In May 1999 Sampdoria were relegated from Serie A and did not return to the top flight until 2003. During this time, Sampdoria was acquired by Riccardo Garrone, an Italian oil businessman. Sampdoria returned to Serie A in 2003 led by talisman Francesco Flachi, and ended their first season in eighth place. After several more top-half finishes, manager Walter Novellino gave way to Walter Mazzarri in 2007.

With the signings of forwards Antonio Cassano from Real Madrid, and Giampaolo Pazzini in January 2008, Sampdoria ended the 2007–08 season in sixth position and qualified for the 2008–09 UEFA Cup. The following season, they came fourth and qualified for the UEFA Champions League play-offs under manager Luigi Delneri, who left for Juventus.
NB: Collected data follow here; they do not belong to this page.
(** X24.  Which filter wins: the year and the month are written first
    and the entries of the location and of the other filters are written
    over them, so that for dicts [location] and [filters] the value of a
    key in the query is the one in [filters], else the one in [location],
    else the month under [mes] and the year under [ano]; every key has one
    clause, and the first clause is the one of [ano]. *)
Theorem query_filters_precedence (year : int_or_list) (month : option int_or_list)
        (location : list (string * string)) (filters : list (string * qvalue)) :
  NoDup (map fst location) ->
  NoDup (map fst filters) ->
  (forall k,
      dict_get (query_filters year month location filters) k
      = match dict_get filters k with
        | Some v => Some v
        | None =>
            match dict_get location k with
            | Some s => Some (Single (AStr s))
            | None =>
                if String.eqb k "mes" then option_map value_of month
                else if String.eqb k "ano" then Some (value_of year)
                else None
            end
        end) /\
  NoDup (map fst (query_filters year month location filters)) /\
  exists v rest, query_filters year month location filters = ("ano", v) :: rest.
Proof.
  intros NDl NDf. unfold query_filters.
  set (base := match month with
               | Some m => dict_put (dict_put [] "ano" (value_of year)) "mes" (value_of m)
               | None => dict_put [] "ano" (value_of year)
               end).
  set (loc := map (fun kv : string * string => (fst kv, Single (AStr (snd kv)))) location).
  assert (Kl : map fst loc = map fst location).
  { unfold loc. rewrite map_map. reflexivity. }
  assert (Gl : forall k, dict_get loc k = option_map (fun s => Single (AStr s))
                                                     (dict_get location k)).
  { intros k. unfold loc.
    exact (dict_get_map (fun s => Single (AStr s)) location k). }
  assert (Gb : forall k, dict_get base k
                         = if String.eqb k "mes" then option_map value_of month
                           else if String.eqb k "ano" then Some (value_of year)
                           else None).
  { intros k. unfold base. destruct month as [m|].
    - rewrite !dict_get_put. cbn [dict_get].
      rewrite (String.eqb_sym "mes" k), (String.eqb_sym "ano" k). reflexivity.
    - rewrite dict_get_put. cbn [dict_get option_map].
      rewrite (String.eqb_sym "ano" k).
      destruct (String.eqb k "mes") eqn:E; [|reflexivity].
      apply String.eqb_eq in E. now subst k. }
  assert (NDb : NoDup (map fst base)).
  { unfold base. destruct month; repeat apply NoDup_dict_put; constructor. }
  assert (Hb : exists v rest, base = ("ano", v) :: rest).
  { unfold base. destruct month; cbn; eauto. }
  split; [|split].
  - intros k. rewrite (dict_get_update filters _ k NDf).
    destruct (dict_get filters k); [reflexivity|].
    rewrite (dict_get_update loc base k) by now rewrite Kl.
    rewrite Gl, Gb. now destruct (dict_get location k).
  - now apply NoDup_dict_update, NoDup_dict_update.
  - destruct Hb as (v & rest & ->).
    destruct (head_dict_update loc rest "ano" v) as (v1 & rest1 & ->).
    apply head_dict_update.
Qed.

Lemma query_filters_precedence_witness :
  dict_get (query_filters (One 2021) (Some (One 3)) [("uf", "SP")]
                          [("ano", Single (AInt 2020))]) "ano"
  = Some (Single (AInt 2020)) /\
  dict_get (query_filters (One 2021) (Some (One 3)) [("uf", "SP")]
                          [("ano", Single (AInt 2020))]) "uf"
  = Some (Single (AStr "SP")).
Proof.
  assert (NDl : NoDup (map fst [("uf", "SP")])).
  { cbn. repeat constructor; cbn; intuition discriminate. }
  assert (NDf : NoDup (map fst [("ano", Single (AInt 2020))])).
  { cbn. repeat constructor; cbn; intuition discriminate. }
  destruct (query_filters_precedence (One 2021) (Some (One 3)) [("uf", "SP")]
              [("ano", Single (AInt 2020))] NDl NDf) as (H & _ & _).
  split; [exact (H "ano") | exact (H "uf")].
Defined.

Lemma append_assoc (a b c : string) : ((a ++ b) ++ c = a ++ b ++ c)%string.
Proof. induction a as [|x a IH]; cbn; [reflexivity | now rewrite IH]. Qed.

Lemma append_empty (a : string) : (a ++ "" = a)%string.
Proof. induction a as [|x a IH]; cbn; [reflexivity | now rewrite IH]. Qed.

(** X25.  The text of the query: it is the [SELECT] of the whole table,
    then always a [WHERE] part with one clause per key of the filters
    joined by [AND], the clause of the year first, then the [LIMIT] part;
    a limit of [0] is no limit at all, so that the query is the one sent
    for no limit. *)
Theorem caged_query_text (year : int_or_list) (month : option int_or_list)
        (location : list (string * string)) (filters : list (string * qvalue))
        (limit : option Z) :
  caged_query year month location filters limit
  = (base_query ++ " WHERE "
       ++ join " AND " (map where_clause (query_filters year month location filters))
       ++ limit_clause limit)%string /\
  caged_query year month location filters (Some 0%Z)
  = caged_query year month location filters None.
Proof.
  split; [|reflexivity]. unfold caged_query.
  assert (H : exists v rest, query_filters year month location filters = ("ano", v) :: rest).
  { unfold query_filters.
    set (base := match month with
                 | Some m => dict_put (dict_put [] "ano" (value_of year)) "mes" (value_of m)
                 | None => dict_put [] "ano" (value_of year)
                 end).
    assert (Hb : exists v rest, base = ("ano", v) :: rest).
    { unfold base. destruct month; cbn; eauto. }
    destruct Hb as (v & rest & ->).
    destruct (head_dict_update
                (map (fun kv : string * string => (fst kv, Single (AStr (snd kv)))) location)
                rest "ano" v) as (v1 & rest1 & ->).
    apply head_dict_update. }
  destruct H as (v & rest & ->). unfold limit_clause.
  destruct limit as [l|].
  - destruct (Z.eqb l 0).
    + now rewrite append_empty.
    + now rewrite !append_assoc.
  - now rewrite append_empty.
Qed.

(** *** The sample data *)

(** X26.  The fallback sample goes through the pipeline: when the query
    for the sample fails, [load_sample_data] returns the table of
    [_create_mock_data], and [process_data] returns on it a table of 50
    rows and 18 columns in which no value is missing except in
    [tipo_movimentacao_desc], missing in the 35 rows whose movement code,
    from 4 to 10, is not in the lookup table. *)
Theorem sample_fallback (read_sql : string -> result DataFrame) (e : exn) :
  read_sql sample_query = Raise e ->
  load_sample_data read_sql = _create_mock_data /\
  exists out desc,
    process_data (load_sample_data read_sql) = Ok out /\
    nrows out = 50 /\
    List.length (columns out) = 18 /\
    complete_except "tipo_movimentacao_desc" out = true /\
    getitem out "tipo_movimentacao_desc" = Ok desc /\
    isnull_sum desc = 35.
Proof.
  intros H. unfold load_sample_data. rewrite H. split; [reflexivity|].
  assert (P : match process_data _create_mock_data with
              | Ok out =>
                  match getitem out "tipo_movimentacao_desc" with
                  | Ok desc =>
                      Nat.eqb (nrows out) 50 && Nat.eqb (List.length (columns out)) 18
                      && complete_except "tipo_movimentacao_desc" out
                      && Nat.eqb (isnull_sum desc) 35
                  | Raise _ => false
                  end
              | Raise _ => false
              end = true) by (vm_compute; reflexivity).
  destruct (process_data _create_mock_data) as [out|]; [|discriminate].
  destruct (getitem out "tipo_movimentacao_desc") as [desc|] eqn:E; [|discriminate].
  apply andb_prop in P as [P P4]. apply andb_prop in P as [P P3].
  apply andb_prop in P as [P1 P2].
  exists out, desc. split; [reflexivity|].
  split; [now apply Nat.eqb_eq|]. split; [now apply Nat.eqb_eq|].
  split; [exact P3|]. split; [exact E | now apply Nat.eqb_eq].
Qed.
With the departures also of CEO Giuseppe Marotta, and both Cassano and Pazzini, and the squad being stretched by Champions League football, Sampdoria were relegated to Serie B after a 2–1 loss at home to Palermo in May 2011. In the following season June 2012, Sampdoria won promotion back to Serie A after defeating Varese 4–2 on aggregate in the play-off final.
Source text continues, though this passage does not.